(* ===== verification/CacheRaces.v ===== *)
(** * Keys, routes and admin keys from the caches, under races
      (src/gateway/crates/gateway/src/auth/key_store.rs, routing/router.rs, resolver.rs,
       api/admin/auth.rs)

    The lookups of the key store, of the route cache and of the admin key cache taken
    apart: a request reads, later fills what it read into a cache, and meanwhile keys are
    revoked, routes changed and administrators switched off, here or through another
    process. A fill that overlaps a change leaves a stale entry behind; the times to live
    bound for how long. *)

From stdpp Require Import options.
From S2P Require Import Prelude Rust Types Errors Json Models PolicyMerge Backends Db World.
From S2P Require Import Repositories DbInvariant RateLimit AppState KeyStore Auth Router.
From S2P Require Import AdminAuth Ages.
#[local] Set Default Proof Using "Type*".

(** ** Keys *)

(** A key a request holds, and when it read it. *)
Record Copy : Type := mkCopy { cp_id : string; cp_key : ServiceAccountKey; cp_at : Z }.

(** The world of one process; the keys any process has read from the database and this
    one from Redis, and not yet forgotten; the databases that were read. *)
Record KeyRaces `{!Backends} : Type := mkKeyRaces {
  gate : World;
  fetched : list Copy;
  copied : list Copy;
  seen : list (Z * Db)
}.

(** The operations of the key store; [D] bounds how long a request takes. *)
Inductive key_op `{!Backends, !KeyCodec} (D : Z) : KeyRaces → KeyRaces → Prop :=
  (** a request of any process reads the key from the database *)
  | kr_fetch key_id w key w' fs cs ds :
      KeyRepo.get_by_key_id key_id w = (Ok key, w') →
      key_op D (mkKeyRaces _ w fs cs ds)
        (mkKeyRaces _ w' (mkCopy key_id key (clock w) :: fs) cs ((clock w, db w) :: ds))
  | kr_unknown key_id w e w' fs cs ds :
      KeyRepo.get_by_key_id key_id w = (Err e, w') →
      key_op D (mkKeyRaces _ w fs cs ds) (mkKeyRaces _ w' fs cs ds)
  (** it writes it to Redis, *)
  | kr_share c w r w' fs cs ds :
      c ∈ fs → set_in_redis (cp_id c) (cp_key c) w = (r, w') → clock w' ≤ cp_at c + D →
      key_op D (mkKeyRaces _ w fs cs ds) (mkKeyRaces _ w' fs cs ds)
  (** and into its own cache *)
  | kr_fill c w r w' fs cs ds :
      c ∈ fs → l1_insert (cp_id c) (cp_key c) w = (r, w') → clock w ≤ cp_at c + D →
      key_op D (mkKeyRaces _ w fs cs ds) (mkKeyRaces _ w' fs cs ds)
  (** a request of this process reads the key from Redis *)
  | kr_copy key_id w key w' fs cs ds :
      get_from_redis key_id w = (Ok (Some key), w') →
      key_op D (mkKeyRaces _ w fs cs ds)
        (mkKeyRaces _ w' fs (mkCopy key_id key (clock w) :: cs) ds)
  | kr_miss key_id w r w' fs cs ds :
      get_from_redis key_id w = (r, w') →
      key_op D (mkKeyRaces _ w fs cs ds) (mkKeyRaces _ w' fs cs ds)
  (** and into its own cache *)
  | kr_keep c w r w' fs cs ds :
      c ∈ cs → l1_insert (cp_id c) (cp_key c) w = (r, w') → clock w ≤ cp_at c + D →
      key_op D (mkKeyRaces _ w fs cs ds) (mkKeyRaces _ w' fs cs ds)
  | kr_hit key_id w r w' fs cs ds :
      l1_get key_id w = (r, w') →
      key_op D (mkKeyRaces _ w fs cs ds) (mkKeyRaces _ w' fs cs ds)
  | kr_invalidate b key_id w r w' fs cs ds :
      invalidate b key_id w = (r, w') →
      key_op D (mkKeyRaces _ w fs cs ds) (mkKeyRaces _ w' fs cs ds).

Inductive key_step `{!Backends, !KeyCodec} (D : Z) : KeyRaces → KeyRaces → Prop :=
  | kr_own s s' : key_op D s s' → key_step D s s'
  (** anything else, changes of the database included *)
  | kr_other w w' fs cs ds :
      clock w ≤ clock w' → key_l1 w' = key_l1 w →
      (∀ key_id, peek (clock w') (redis w') (redis_key key_id)
         = peek (clock w') (redis w) (redis_key key_id)) →
      key_step D (mkKeyRaces _ w fs cs ds) (mkKeyRaces _ w' fs cs ds).

(** At [t], a request read [key] from the database. *)
Definition key_read (ds : list (Z * Db)) (key_id : string) (key : ServiceAccountKey) (t : Z) : Prop :=
  ∃ d, (t, d) ∈ ds ∧ KeyRepo.select_by_key_id key_id d = Some key.

Section keys.
Context `{!Backends, !BackendsLaws, !KeyCodec, !KeyCodecLaws}.
Context (D ttl : Z) (HD : 0 ≤ D).
Implicit Types (w : World).

Abbreviation L2 := (L2_TTL_SECS * 1000).

(** A key in Redis was written soon after it was read, and expires. *)
Definition shared_aged (ds : list (Z * Db)) w : Prop :=
  ∀ key_id json dl key, peek (clock w) (redis w) (redis_key key_id) = Some (json, dl) →
    key_from_json json = Some key →
    ∃ t0 d, key_read ds key_id key t0 ∧ dl = Some d ∧ d ≤ t0 + D + L2.

Record key_races_inv (s : KeyRaces) : Prop := mkKeyRacesInv {
  ki_ttl : time_to_live (key_l1 (gate s)) = ttl;
  ki_fetched : Forall (λ c, key_read (seen s) (cp_id c) (cp_key c) (cp_at c)) (fetched s);
  ki_copied : Forall (λ c, ∃ t0, key_read (seen s) (cp_id c) (cp_key c) t0 ∧
    cp_at c ≤ t0 + D + L2) (copied s);
  ki_shared : shared_aged (seen s) (gate s);
  ki_cached : aged (key_read (seen s)) (D + L2 + D) (key_l1 (gate s))
}.

Lemma key_read_later ds x key_id key t : key_read ds key_id key t → key_read (x :: ds) key_id key t.
Proof. intros (d & Hin & Hsel). exists d. split; [by apply elem_of_cons; right|done]. Qed.

(** Redis keeps what it had of the keys, or forgets some. *)
Lemma shared_keep ds w w' :
  clock w ≤ clock w' →
  (∀ key_id e, peek (clock w') (redis w') (redis_key key_id) = Some e →
     peek (clock w') (redis w) (redis_key key_id) = Some e) →
  shared_aged ds w → shared_aged ds w'.
Proof.
  intros Hc Hk Hs key_id json dl key Hp%Hk. apply (peek_earlier (clock w)) in Hp; [|done].
  by eapply Hs.
Qed.

(** A step that reads nothing from the database. *)
Lemma key_races_keep w w' fs cs ds :
  time_to_live (key_l1 w') = time_to_live (key_l1 w) →
  (aged (key_read ds) (D + L2 + D) (key_l1 w) → aged (key_read ds) (D + L2 + D) (key_l1 w')) →
  (shared_aged ds w → shared_aged ds w') →
  key_races_inv (mkKeyRaces _ w fs cs ds) → key_races_inv (mkKeyRaces _ w' fs cs ds).
Proof. intros Ht Ha Hs [A B C E F]. cbn in *. split; cbn; [congruence|auto..]. Qed.

Lemma key_races_seen w w' fs cs ds x :
  key_l1 w' = key_l1 w → clock w ≤ clock w' → redis w' = redis w →
  key_races_inv (mkKeyRaces _ w fs cs ds) → key_races_inv (mkKeyRaces _ w' fs cs (x :: ds)).
Proof.
  intros Hl Hc Hr [A B C E F]. cbn in *. split; cbn; [congruence|..].
  - eapply Forall_impl; [exact B|]. cbn. intros. by apply key_read_later.
  - eapply Forall_impl; [exact C|]. cbn. intros c (t0 & ? & ?). eauto using key_read_later.
  - apply (shared_keep _ w w') in E; [|done|by rewrite Hr].
    intros key_id json dl key Hp Hj. destruct (E _ _ _ _ Hp Hj) as (t0 & d & ? & ? & ?).
    eauto 10 using key_read_later.
  - rewrite Hl. eapply aged_mono; [|exact F]. intros. by apply key_read_later.
Qed.

(** The round trips. *)
Lemma fetch_effect key_id w key w' :
  KeyRepo.get_by_key_id key_id w = (Ok key, w') →
  KeyRepo.select_by_key_id key_id (db w) = Some key ∧
  key_l1 w' = key_l1 w ∧ clock w ≤ clock w' ∧ redis w' = redis w ∧ db w' = db w.
Proof.
  unfold KeyRepo.get_by_key_id. intros (row & w1 & Hq%io_map_err_ok & [->%ok_or_ok ->]%lift_eq)%io_bind_ok.
  apply db_call_ok in Hq as (Hc & [= Hsel] & Hdb & Hr & Hk & _). by rewrite Hsel.
Qed.

Lemma share_effect c w r w' t0 ds :
  set_in_redis (cp_id c) (cp_key c) w = (r, w') → clock w' ≤ t0 + D →
  key_read ds (cp_id c) (cp_key c) t0 → shared_aged ds w →
  key_l1 w' = key_l1 w ∧ shared_aged ds w'.
Proof.
  intros Hset Hc Hr Hs. unfold set_in_redis in Hset.
  destruct (key_to_json (cp_key c)) as [json|] eqn:Hjson; [|by injection Hset as _ <-].
  unfold mbind, io_bind, io_try, redis_set_ex, redis_call in Hset.
  pose proof (tick_clock w) as Hc1. pose proof (tick_frame redis w ltac:(done)) as Hr1.
  pose proof (tick_frame key_l1 w ltac:(done)) as Hk1.
  destruct (tick w) as [flt w1]. cbn [fst snd] in *.
  assert (∀ w2, clock w2 = clock w1 → redis w2 = redis w ∨
    redis w2 = cmd_set_ex (clock w1) (redis_key (cp_id c)) json L2_TTL_SECS (redis w1) →
    clock w1 ≤ t0 + D → shared_aged ds w2) as Hgoal.
  { intros w2 Hc2 Hr2 Hle. destruct Hr2 as [Hr2|Hr2].
    { apply (shared_keep _ w); [lia|by rewrite Hr2|done]. }
    intros key_id json' dl key. rewrite Hc2, Hr2, Hr1, peek_set_ex by done.
    case_decide as Heq.
    - apply redis_key_inj in Heq as ->. intros [= <- <-]. rewrite (key_json_roundtrip _ _ Hjson).
      intros [= <-]. exists t0. eexists. split; [done|]. split; [done|]. lia.
    - intros Hp%(peek_earlier (clock w)); [|done]. by eapply Hs. }
  destruct flt as [[]|]; injection Hset as _ <-; cbn in *; (split; [done|]);
    apply Hgoal; cbn; auto.
Qed.
Lemma audit_respects_policies S tenant admin action ty id meta :
  respects PolicyCache (same_policies S) (emit_audit tenant admin action ty id meta).
Proof.
  unfold emit_audit, AuditRepo.insert_event. solve_respects.
  apply respects_query; [apply _|]. solve_same_frame.
Qed.

Lemma other_handlers_respect_policies state ctx req :
  changes_policies req = false →
  respects PolicyCache (same_policies everyone) (handle state ctx req).
Proof.
  intros Hreq. destruct req; try discriminate Hreq; unfold_handler; unfold_repo; solve_respects;
    try (apply respects_query; [apply _|]; solve_same_statement);
    try (apply respects_call; [apply _|]; solve_same_statement).
  all: by apply respects_invalidate_other; [apply _|].
Qed.

Definition any_db (_ _ : Db) : Prop := True.
#[local] Instance any_db_preorder : PreOrder any_db.
Proof. by split. Qed.

(** From the change to the reply: the change, the invalidation, the audit event. *)
Lemma change_all_steps {E A B} (m : IO World E A) w a w1 u w2 (k : IO World GatewayError B) :
  respects PolicyCache any_db m → m w = (Ok a, w1) →
  invalidate_all_policies (E:=GatewayError) w1 = (Ok u, w2) →
  respects PolicyCache (same_policies everyone) k → rtc policy_step w (k w2).2.
Proof.
  intros Hm Hrun Hinv Hk. specialize (Hm w). rewrite Hrun in Hm. destruct Hm as [Hc _].
  eapply rtc_l; [by eapply ps_change_all|]. apply rtc_once.
  destruct (Hk w2) as [Hc2 Hd]. apply ps_other; [done|]. intros sa. by apply Hd.
Qed.
Lemma change_one_steps {E A B} sa (m : IO World E A) w a w1 u w2 (k : IO World GatewayError B) :
  respects PolicyCache (same_policies (λ sa', sa' ≠ sa)) m → m w = (Ok a, w1) →
  invalidate_policy (E:=GatewayError) sa w1 = (Ok u, w2) →
  respects PolicyCache (same_policies everyone) k → rtc policy_step w (k w2).2.
Proof.
  intros Hm Hrun Hinv Hk. specialize (Hm w). rewrite Hrun in Hm. destruct Hm as [Hc Hd].
  eapply rtc_l; [by eapply (ps_change_one sa)|]. apply rtc_once.
  destruct (Hk w2) as [Hc2 Hd2]. apply ps_other; [done|]. intros sa'. by apply Hd2.
Qed.

Lemma policy_change_respects_any {A} (m : IO World StorageError A) :
  (∃ stmt, m = query stmt) ∨ (∃ (stmt : Stmt A) g, m = io_map_err g (db_call stmt)) →
  respects PolicyCache any_db m.
Proof.
  intros [[stmt ->]|(stmt & g & ->)]; [by apply respects_query; [apply _|]|].
  apply respects_map_err; [apply _|]. by apply respects_call; [apply _|].
Qed.

(** A successful request, seen by the policy cache. *)
Lemma handle_policy_steps state ctx req w reply w' :
  has_policy_cache state = true → handle state ctx req w = (Ok reply, w') → rtc policy_step w w'.
Proof.
  intros Hcache Hrun. destruct (changes_policies req) eqn:Hreq.
  2:{ apply rtc_once. destruct (other_handlers_respect_policies state ctx req Hreq w) as [Hc Hd].
      rewrite Hrun in Hc, Hd. apply ps_other; [done|]. intros sa. by apply Hd. }
  destruct req; try discriminate Hreq; cbn [handle] in Hrun;
    unfold create_policy, update_policy, delete_policy, create_binding, delete_binding, storage,
      invalidate_policies, invalidate_account_policy in Hrun; rewrite Hcache in Hrun; inv_res;
    match goal with
    | H : emit_audit ?tn ?ad ?ac ?ty ?id ?md ?w0 = (_, ?w1) |- rtc policy_step _ ?w1 =>
      replace w1 with (emit_audit tn ad ac ty id md w0).2 by (by rewrite H)
    end.
  - rename select (PolicyRepo.create _ _ = _) into Hm. rename select (new_uuid _ = _) into Hu.
    injection Hu as <- <-. eapply rtc_l;
      [|eapply change_all_steps; [|exact Hm|eassumption|apply audit_respects_policies]].
    + apply ps_other; [done|by intros].
    + apply policy_change_respects_any. left. by eexists.
  - rename select (PolicyRepo.update _ _ _ _ = _) into Hm.
    eapply change_all_steps; [|exact Hm|eassumption|apply audit_respects_policies].
    apply policy_change_respects_any. right. by do 2 eexists.
  - rename select (PolicyRepo.delete_policy _ _ _ = _) into Hm.
    eapply change_all_steps; [|exact Hm|eassumption|apply audit_respects_policies].
    unfold PolicyRepo.delete_policy. solve_respects.
    apply policy_change_respects_any. left. by eexists.
  - rename select (PolicyRepo.create_binding _ _ _ = _) into Hm.
    eapply change_one_steps; [|exact Hm|eassumption|apply audit_respects_policies].
    unfold PolicyRepo.create_binding. solve_respects.
    apply respects_query; [apply _|]. intros t d. apply same_bind.
  - rename select (PolicyRepo.delete_binding _ _ _ = _) into Hm.
    eapply change_one_steps; [|exact Hm|eassumption|apply audit_respects_policies].
    unfold PolicyRepo.delete_binding. solve_respects.
    apply respects_query; [apply _|]. intros t d. apply same_unbind.
Qed.
End handlers.

Section routes.
Context `{!Backends, !BackendsLaws, !UuidLib, !UuidLaws, !CursorCodec, !Crypto, !KeyCodec}.
Implicit Types (w : World).

#[local] Existing Instance any_db_preorder.

Ltac solve_route_frame :=
  intros t d; unfold same_routes, TenantRepo.stmt_create, TenantRepo.stmt_update,
    TenantRepo.stmt_mark_deleted, ServiceAccountRepo.stmt_create,
    ServiceAccountRepo.stmt_update_scoped, KeyRepo.stmt_register, KeyRepo.stmt_update_key,
    PolicyRepo.stmt_create, PolicyRepo.stmt_update, PolicyRepo.stmt_delete, PolicyRepo.stmt_bind,
    AuditRepo.stmt_insert, run_insert; repeat case_match; done.

Lemma audit_respects_routes tenant admin action ty id meta :
  respects RouteCache same_routes (emit_audit tenant admin action ty id meta).
Proof.
  unfold emit_audit, AuditRepo.insert_event. solve_respects.
  apply respects_query; [apply _|]. solve_route_frame.
Qed.

Lemma other_handlers_respect_routes state ctx req :
  changes_routes req = false → respects RouteCache same_routes (handle state ctx req).
Proof.
  intros Hreq. destruct req; try discriminate Hreq; unfold_handler; unfold_repo; solve_respects;
    try (apply respects_query; [apply _|]; solve_route_frame);
    try (apply respects_call; [apply _|]; solve_route_frame).
  all: by apply respects_invalidate_other; [apply _|].
Qed.

Lemma route_change_steps {E A B} (m : IO World E A) w a w1 u w2 (k : IO World GatewayError B) :
  respects RouteCache any_db m → m w = (Ok a, w1) →
  invalidate_all_routes (E:=GatewayError) w1 = (Ok u, w2) →
  respects RouteCache same_routes k → rtc route_step w (k w2).2.
Proof.
  intros Hm Hrun Hinv Hk. specialize (Hm w). rewrite Hrun in Hm. destruct Hm as [Hc _].
  eapply rtc_l; [by eapply rs_change|]. apply rtc_once.
  destruct (Hk w2) as [Hc2 Hd]. by apply rs_other.
Qed.

(** A successful request, seen by the route cache. *)
Lemma handle_route_steps state ctx req w reply w' :
  has_route_cache state = true → handle state ctx req w = (Ok reply, w') → rtc route_step w w'.
Proof.
  intros Hcache Hrun. destruct (changes_routes req) eqn:Hreq.
  2:{ apply rtc_once. destruct (other_handlers_respect_routes state ctx req Hreq w) as [Hc Hd].
      rewrite Hrun in Hc, Hd. by apply rs_other. }
  destruct req; try discriminate Hreq; cbn [handle] in Hrun;
    unfold create_route, update_route, delete_route, storage, invalidate_routes in Hrun;
    rewrite Hcache in Hrun; inv_res;
    match goal with
    | H : emit_audit ?tn ?ad ?ac ?ty ?id ?md ?w0 = (_, ?w1) |- rtc route_step _ ?w1 =>
      replace w1 with (emit_audit tn ad ac ty id md w0).2 by (by rewrite H)
    end.
  - rename select (RouteRepo.create _ _ = _) into Hm.
    eapply route_change_steps; [|exact Hm|eassumption|apply audit_respects_routes].
    unfold RouteRepo.create. solve_respects. by apply respects_query; [apply _|].
  - rename select (RouteRepo.update _ _ _ = _) into Hm.
    eapply route_change_steps; [|exact Hm|eassumption|apply audit_respects_routes].
    unfold RouteRepo.update. solve_respects. by apply respects_call; [apply _|].
  - rename select (RouteRepo.delete_route _ _ = _) into Hm.
    eapply route_change_steps; [|exact Hm|eassumption|apply audit_respects_routes].
    unfold RouteRepo.delete_route. solve_respects. by apply respects_query; [apply _|].
Qed.
End routes.

(** ** Properties *)

(** A process that serves admin requests, all successful, and data plane requests. *)
Inductive gateway_step
    `{!Backends, !UuidLib, !CursorCodec, !Crypto, !KeyCodec, !HashOrder} (state : AppState)
    : World → World → Prop :=
  | gs_admin ctx req w reply w' :
      handle state ctx req w = (Ok reply, w') → gateway_step state w w'
  | gs_evaluate auth w r w' :
      context_current auth (db w) → get_or_evaluate auth w = (r, w') → gateway_step state w w'
  | gs_resolve tenant alias w r w' : resolve tenant alias w = (r, w') → gateway_step state w w'.

Section effect.
Context `{!Backends, !BackendsLaws, !UuidLib, !UuidLaws, !CursorCodec, !Crypto, !KeyCodec, !HashOrder}.
Implicit Types (w : World).

(** Each kind of lookup leaves the other cache and the database alone. *)
Lemma evaluate_other_cache auth w : let w' := (get_or_evaluate auth w).2 in
  route_l1 w' = route_l1 w ∧ db w' = db w.
Proof.
  assert (respects RouteCache (=) (get_or_evaluate auth)) as Hr.
  { unfold get_or_evaluate, load_policies, PolicyRepo.list_policies_for_service_account.
    apply respects_bind; [apply _| |].
    { intros w0. unfold policy_cache_get. by destruct (moka_get _ _ _). }
    intros [ev|]; [by apply respects_ret; apply _|]. solve_respects; by intros w0. }
  destruct (Hr w) as [Hc Hd]. by split.
Qed.
Lemma resolve_other_cache tenant alias w : let w' := (resolve tenant alias w).2 in
  policy_l1 w' = policy_l1 w ∧ db w' = db w.
Proof.
  assert (respects PolicyCache (=) (resolve tenant alias)) as Hr.
  { unfold resolve, get_or_load, RouteRepo.resolve_routes. solve_respects.
    all: intros w0; unfold route_cache_get; by try destruct (moka_get _ _ _). }
  destruct (Hr w) as [Hc Hd]. by split.
Qed.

Task prompt:
Extract exactly and only the lines above from the line containing "Proof. intros Ht" through the line containing "pose proof (tick_clock", both end lines included.

Answer section:
Proof. intros Ht Ha Hs [A B C E F]. cbn in *. split; cbn; [congruence|auto..]. Qed.

Lemma key_races_seen w w' fs cs ds x :
  key_l1 w' = key_l1 w → clock w ≤ clock w' → redis w' = redis w →
  key_races_inv (mkKeyRaces _ w fs cs ds) → key_races_inv (mkKeyRaces _ w' fs cs (x :: ds)).
Proof.
  intros Hl Hc Hr [A B C E F]. cbn in *. split; cbn; [congruence|..].
  - eapply Forall_impl; [exact B|]. cbn. intros. by apply key_read_later.
  - eapply Forall_impl; [exact C|]. cbn. intros c (t0 & ? & ?). eauto using key_read_later.
  - apply (shared_keep _ w w') in E; [|done|by rewrite Hr].
    intros key_id json dl key Hp Hj. destruct (E _ _ _ _ Hp Hj) as (t0 & d & ? & ? & ?).
    eauto 10 using key_read_later.
  - rewrite Hl. eapply aged_mono; [|exact F]. intros. by apply key_read_later.
Qed.

(** The round trips. *)
Lemma fetch_effect key_id w key w' :
  KeyRepo.get_by_key_id key_id w = (Ok key, w') →
  KeyRepo.select_by_key_id key_id (db w) = Some key ∧
  key_l1 w' = key_l1 w ∧ clock w ≤ clock w' ∧ redis w' = redis w ∧ db w' = db w.
Proof.
  unfold KeyRepo.get_by_key_id. intros (row & w1 & Hq%io_map_err_ok & [->%ok_or_ok ->]%lift_eq)%io_bind_ok.
  apply db_call_ok in Hq as (Hc & [= Hsel] & Hdb & Hr & Hk & _). by rewrite Hsel.
Qed.

Lemma share_effect c w r w' t0 ds :
  set_in_redis (cp_id c) (cp_key c) w = (r, w') → clock w' ≤ t0 + D →
  key_read ds (cp_id c) (cp_key c) t0 → shared_aged ds w →
  key_l1 w' = key_l1 w ∧ shared_aged ds w'.
Proof.
  intros Hset Hc Hr Hs. unfold set_in_redis in Hset.
  destruct (key_to_json (cp_key c)) as [json|] eqn:Hjson; [|by injection Hset as _ <-].
  unfold mbind, io_bind, io_try, redis_set_ex, redis_call in Hset.
  pose proof (tick_clock w) as Hc1. pose proof (tick_frame redis w ltac:(done)) as Hr1.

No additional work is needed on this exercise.